Lemma landing_nan_gravity (fr : frame) (k : nat) :
  is_nan (gravity_magnitude fr) = true ->
  is_nan (fst (landing draws fr k)) = true.
Proof.
  intros Hg. unfold landing.
  destruct (blow draws fr (dist fr) k) as [[[wx wy] ms] k1].
  assert (Hv : is_nan (fst (accelerate fr (dist fr) wx wy)) = true)
    by (unfold accelerate; simpl;
        now apply nan_add_r, nan_add_r, nan_div_l, nan_mul_l).
  unfold clip.
  rewrite (nan_ltb_r ms _ (nan_hypot_l _ (snd (accelerate fr (dist fr) wx wy)) Hv)).
  simpl. now apply nan_add_r.
Qed.

End Errors.


(** X4.  A generator built with a NaN [gravity_magnitude] is accepted and
    raises [ValueError] in its first pass: whenever the start is at distance
    1 or more from the destination, the first [next] raises, whatever the
    other parameters and the draws. *)
Theorem nan_gravity_raises (draws : nat -> float)
    (sx sy dx dy : Z) (gravity wind maxstep damped : float)
    (fuel k : nat) (fr0 : frame) :
  is_nan gravity = true ->
  wind_mouse sx sy dx dy gravity wind maxstep damped = Suspended fr0 ->
  keeps_going fr0 = true ->
  next draws (S fuel) (Suspended fr0) k = Throw ValueError.
Proof.
  intros Hnan H0 Hgo. injection H0 as <-. simpl in *. rewrite Hgo.
  match goal with
  | |- context [body draws ?fr k] =>
      pose proof (body_rounds_landing draws fr k) as H;
      pose proof (landing_nan_gravity draws fr k Hnan) as Hl
  end.
  apply nan_inside in Hl. unfold int_round in H at 1. rewrite Hl in H.
  now rewrite H.
Qed.

Lemma nan_max_step_kept (draws : nat -> float) (fr fr' : frame) (k k' : nat) :
  is_nan (max_step fr) = true ->
  after (body draws fr k) = Some (fr', k') ->
  is_nan (max_step fr') = true.
Proof.
  intros Hnan H. apply body_after in H.
  destruct H as (wx & wy & ms & k1 & vx & vy & Hb & _ & _ & _ & Hms & _).
  rewrite Hms. unfold blow in Hb. destruct (damped_distance fr <=? dist fr).
  - injection Hb as _ _ <- _. exact Hnan.
  - rewrite (nan_ltb_l _ 3 Hnan) in Hb. injection Hb as _ _ <- _.
    now apply nan_div_l.
Qed.

Lemma nan_max_step_reaches (draws : nat -> float) (fr fr' : frame) (k k' : nat) :
  reaches draws fr k fr' k' ->
  is_nan (max_step fr) = true -> is_nan (max_step fr') = true.
Proof.
  induction 1 as [|fr fr1 fr2 k k1 k2 _ Hb _ IH]; [auto|].
  intros Hnan. apply IH. exact (nan_max_step_kept draws fr fr1 k k1 Hnan Hb).
Qed.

========

Print out all of the data above word for word.

RESPONSE:
Lemma landing_nan_gravity (fr : frame) (k : nat) :
  is_nan (gravity_magnitude fr) = true ->
  is_nan (fst (landing draws fr k)) = true.
Proof.
  intros Hg. unfold landing.
  destruct (blow draws fr (dist fr) k) as [[[wx wy] ms] k1].
  assert (Hv : is_nan (fst (accelerate fr (dist fr) wx wy)) = true)
    by (unfold accelerate; simpl;
        now apply nan_add_r, nan_add_r, nan_div_l, nan_mul_l).
  unfold clip.
  rewrite (nan_ltb_r ms _ (nan_hypot_l _ (snd (accelerate fr (dist fr) wx wy)) Hv)).
  simpl. now apply nan_add_r.
Qed.

End Errors.


(** X4.  A generator built with a NaN [gravity_magnitude] is accepted and
    raises [ValueError] in its first pass: whenever the start is at distance
    1 or more from the destination, the first [next] raises, whatever the
    other parameters and the draws. *)
Theorem nan_gravity_raises (draws : nat -> float)
    (sx sy dx dy : Z) (gravity wind maxstep damped : float)
    (fuel k : nat) (fr0 : frame) :
  is_nan gravity = true ->
  wind_mouse sx sy dx dy gravity wind maxstep damped = Suspended fr0 ->
  keeps_going fr0 = true ->
  next draws (S fuel) (Suspended fr0) k = Throw ValueError.
Proof.
  intros Hnan H0 Hgo. injection H0 as <-. simpl in *. rewrite Hgo.
  match goal with
  | |- context [body draws ?fr k] =>
      pose proof (body_rounds_landing draws fr k) as H;
      pose proof (landing_nan_gravity draws fr k Hnan) as Hl
  end.
  apply nan_inside in Hl. unfold int_round in H at 1. rewrite Hl in H.
  now rewrite H.
Qed.

Lemma nan_max_step_kept (draws : nat -> float) (fr fr' : frame) (k k' : nat) :
  is_nan (max_step fr) = true ->
  after (body draws fr k) = Some (fr', k') ->
  is_nan (max_step fr') = true.
Proof.
  intros Hnan H. apply body_after in H.
  destruct H as (wx & wy & ms & k1 & vx & vy & Hb & _ & _ & _ & Hms & _).
  rewrite Hms. unfold blow in Hb. destruct (damped_distance fr <=? dist fr).
  - injection Hb as _ _ <- _. exact Hnan.
  - rewrite (nan_ltb_l _ 3 Hnan) in Hb. injection Hb as _ _ <- _.
    now apply nan_div_l.
Qed.

Lemma nan_max_step_reaches (draws : nat -> float) (fr fr' : frame) (k k' : nat) :
  reaches draws fr k fr' k' ->
  is_nan (max_step fr) = true -> is_nan (max_step fr') = true.
Proof.
  induction 1 as [|fr fr1 fr2 k k1 k2 _ Hb _ IH]; [auto|].
  intros Hnan. apply IH. exact (nan_max_step_kept draws fr fr1 k k1 Hnan Hb).
Qed.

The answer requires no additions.